IOL NEWS HEADLINES said:
Bad weather blamed for Yemen Airways crash
30/06/2009 - 15:30:40

Bad weather is believed to have been the main cause of the crash today of an Airbus A310 plane in the Indian Ocean.Bad weather is believed to have been the main cause of the crash today of an Airbus A310 plane in the Indian Ocean.

The only survivor so far of the accident, involving a Yemenia Yemen Airways plane, with 142 passengers and 11 crew aboard, is a five-year-old child.

French transport authorities raised safety concerns about this individual aircraft following checks in 2007.

The accident is the second to involve an Airbus plane in the last four weeks and follows the June 1 crash in the Atlantic of a Rio to Paris Air France Airbus A330 with the loss of 228 lives, including three Irish nationals.

Today’s accident involved a flight from Sana’a in Yemen to Moroni in the Comoros Islands.

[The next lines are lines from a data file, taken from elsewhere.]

(** The report file holds the three header lines, one line per metric in
    list order, and the three closing lines. *)
Lemma generate_report_writes metrics average total_open_prs n w :
  generate_report str_datetime str_timedelta metrics average total_open_prs n w =
    (mkWorld
       (<[REPORT_FILE :=
            header_lines ++ map (row_line str_datetime str_timedelta) metrics ++
            [average_line str_timedelta average;
             open_prs_line total_open_prs;
             closed_prs_line n]]> (files w))
       (stdout w ++ ["Wrote PR metrics to pr_metrics.md"]),
     Ok tt).
Proof.
  destruct w as [fs out]. unfold generate_report.
  unfold bind at 1. unfold open_w at 1. cbn [files stdout].
  unfold bind at 1. rewrite (file_write_appends _ _ _ out []) by apply lookup_insert_eq.
  rewrite insert_insert_eq.
  unfold bind at 1. rewrite (file_write_appends _ _ _ out _ (lookup_insert_eq _ _ _)).
  rewrite insert_insert_eq.
  unfold bind at 1. rewrite (file_write_appends _ _ _ out _ (lookup_insert_eq _ _ _)).
  rewrite insert_insert_eq.
  unfold bind at 1. rewrite (for_each_write_row metrics _ out _ (lookup_insert_eq _ _ _)).
  rewrite insert_insert_eq.
  unfold bind at 1. rewrite (file_write_appends _ _ _ out _ (lookup_insert_eq _ _ _)).
  rewrite insert_insert_eq.
  unfold bind at 1. rewrite (file_write_appends _ _ _ out _ (lookup_insert_eq _ _ _)).
  rewrite insert_insert_eq.
  unfold bind at 1. rewrite (file_write_appends _ _ _ out _ (lookup_insert_eq _ _ _)).
  rewrite insert_insert_eq.
  unfold print. cbn [files stdout]. unfold header_lines.
  cbn [app]. rewrite <- !app_assoc. reflexivity.
Qed.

“It’s likely that we will find that this accident was primarily weather-related,” said Chris Yates, aviation analyst for publishing company IHS Jane’s.

...

This crash might not be manufacturer related, though, since Yemeni Airlines has been on the verge of being banned from EU airspace because of poor maintenance and the specific aircraft involved has a history of maintenance problems. Still, the publicity can't be good for the company.
 
I was thinking much the same. In a time when both the big airliner manufacturers are having some technical difficulties and delivery delays, news like this doesn't give a prospective buyer a lot of confidence.
 
Bound to happen once the ratio of Airbus planes reached par with Boeing. It's a one in three chance that any plane crash will be Airbus, Boeing or one of the myriad of minor aircraft.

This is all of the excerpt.